Après un hochement de tête pour le saluer, il s'engouffra à l'intérieur, les laissant seul. Antoine referma les deux portes, laissant place au silence.

Voir que Mathieu était aussi mal à l'aise que lui le soulagea un peu.

Ils n'étaient plus des enfants qui boudaient lorsqu'il y'avait un problème. Il lui avait fallu un peu de temps, mais il avait fini par le comprendre.

A plus de 20 ans, on était plus un gamin qui jouait à éviter les gens.

Sa décision était prise de toute manière, et Mat' devait être mis au courant dans tous les cas.

C'était pour leur bien à tous les deux.

_Salut.

_Salut.

Le silence inconfortable s'éternisa. C'était certain que Mathieu ne serait pas le premier à briser la glace. Il avait déjà fait trop d'efforts.

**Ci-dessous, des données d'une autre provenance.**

(** X4: a row whose payload is looked up falsy never serves a read:
    [getDataWithCache] awaits the producer as on a cold key, returns its
    result with [fromCache = false] and overwrites the row; if the producer
    rejects, the call throws and the row stays. *)
Theorem falsy_payload_refetched (k : string) (p : Producer) (row : CacheEntry)
    (w : World) :
  db w !! k = Some row ->
  truthy (cacheData (handed_back w row)) = false ->
  faults w = [] ->
  (forall v, p (clock w) = Returned v ->
     exists w',
       getDataWithCache k p w = (Returned {| data := v; fromCache := false |}, w')
       /\ calls w' = S (calls w)
       /\ db w'
          = <[k := {| cacheData := v; lastUpdated := clock w;
                      expiresAt := clock w + 15 * 60 * 1000 |}]> (db w))
  /\ (forall error, p (clock w) = Thrown error ->
     exists w',
       getDataWithCache k p w = (Thrown error, w')
       /\ calls w' = S (calls w) /\ db w' = db w).
Proof.
  intros Hk Hfalsy Hh. split.
  - intros v Hp.
    destruct (getDataWithCache_fetch_healthy k p v w) as (w' & Hrun & Hdb & _ & _ & Hc & _);
      try done.
    { by rewrite Hk. }
    exists w'. split; [exact Hrun|]. split; [exact Hc|]. exact Hdb.
  - intros error Hp.
    destruct (getCachedData_healthy k w Hh) as (w1 & Hget & Hdb1 & Hc1 & _ & _ & Hcalls1 & _).
    rewrite Hk in Hget. cbn [from_option] in Hget.
    rewrite (getDataWithCache_falsy k p _ w w1 Hget Hfalsy), Hc1, Hp.
    eexists. split; [reflexivity|]. simpl. by rewrite Hcalls1, Hdb1.
Qed.

Lemma falsy_payload_refetched_witness :
  exists w',
    getDataWithCache "admin" count6 w_zero
    = (Returned {| data := dashboard 6; fromCache := false |}, w')
    /\ calls w' = 1%nat.
Proof.
  destruct (falsy_payload_refetched "admin" count6 _ w_zero eq_refl eq_refl eq_refl)
    as [Hok _].
  destruct (Hok _ eq_refl) as (w' & Hrun & Hc & _).
  exists w'. split; [exact Hrun | exact Hc].
Defined.

(** X5: [getDataWithCache k] never changes the row of another key, whatever
    the producer returns and whatever the database does. *)
Theorem getDataWithCache_other_keys (k k' : string) (p : Producer) (w : World) :
  k' <> k ->
  db (snd (getDataWithCache k p w)) !! k' = db w !! k'.
Proof.
  intros Hne. unfold getDataWithCache.
  destruct (getCachedData_frame k w) as (c & w1 & Hget & Hdb1 & _).
  rewrite (bind_returned _ _ _ _ _ Hget).
  destruct (truthy c).
  - destruct (isCacheExpired_frame k w1) as (b & w2 & Hexp & Hdb2 & _).
    rewrite (bind_returned _ _ _ _ _ Hexp).
    destruct b; unfold refreshCacheInBackground_started, bind, call, suspend, ret;
      simpl; by rewrite Hdb2, Hdb1.
  - unfold try_catch, bind at 1, await_call at 1.
    destruct (p (clock w1)) as [v|error].
    + unfold bind.
      destruct (setCachedData_frame k v None (count_call w1))
        as (w2 & -> & _ & _ & _ & _ & Hdb2).
      simpl. rewrite Hdb2. simpl.
      destruct (next_fault (count_call w1)); rewrite ?lookup_insert_ne by done;
        by rewrite Hdb1.
    + simpl. by rewrite Hdb1.
Qed.

Lemma getDataWithCache_other_keys_witness :
  db (snd (getDataWithCache "university" count6 w_admin)) !! "admin"
  = db w_admin !! "admin".
Proof.
  apply (getDataWithCache_other_keys "university" "admin" count6 w_admin).
  discriminate.
Defined.

(** ** Writes, deletions and the sweep *)

(** X6: of two [setCachedData] on one key, both upserts going through, the
    second wins: the table is as if only the second had been written, with
    its payload and its own expiry, and the second write adds no row. *)
Theorem last_write_wins (k : string) (v1 v2 : JsValue) (ttl1 ttl2 : option Duration)
    (w : World) :
  next_fault w = false ->
  exists w1,
    setCachedData k v1 ttl1 w = (Returned tt, w1)
    /\ forall u, db u = db w1 -> next_fault u = false ->
         exists u',
           setCachedData k v2 ttl2 u = (Returned tt, u')
           /\ db u' = <[k := fresh_row v2 ttl2 u]> (db w)
           /\ db u' !! k = Some (fresh_row v2 ttl2 u)
           /\ size (db u') = size (db u).
Proof.
  intros Hf. rewrite setCachedData_ok by done. eexists. split; [reflexivity|].
  simpl. intros u Hu Hfu. rewrite setCachedData_ok by done.
  eexists. split; [reflexivity|]. simpl. rewrite Hu.
  split; [apply insert_insert_eq|]. split; [apply lookup_insert_eq|].
  rewrite map_size_insert, lookup_insert_eq. reflexivity.
Qed.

Soupirant, Antoine se décida à avancer, jusqu'à être à côté de l'autre. Il observait devant lui, les sourcils un peu froncés.

Drôle de matinée.

_Je voulais m'excuser.

N'espère pas Mathieu. Je t'en prie. N'espère pas. Pas encore.

_J'ai été un vrai connard. Et...

Merde, il n'avait jamais été très doué avec les mots.

_Tu n'as pas mérité que tout ça t'arrive. Et t'as surtout pas mérité que je te traite comme ça. J'ai honte. Mais j'ai peur aussi.

_Peur de quoi, Antoine?

C'était la seule question que se posait Mathieu? Peur de quoi? De lui? De ce qu'ils pourraient être à deux?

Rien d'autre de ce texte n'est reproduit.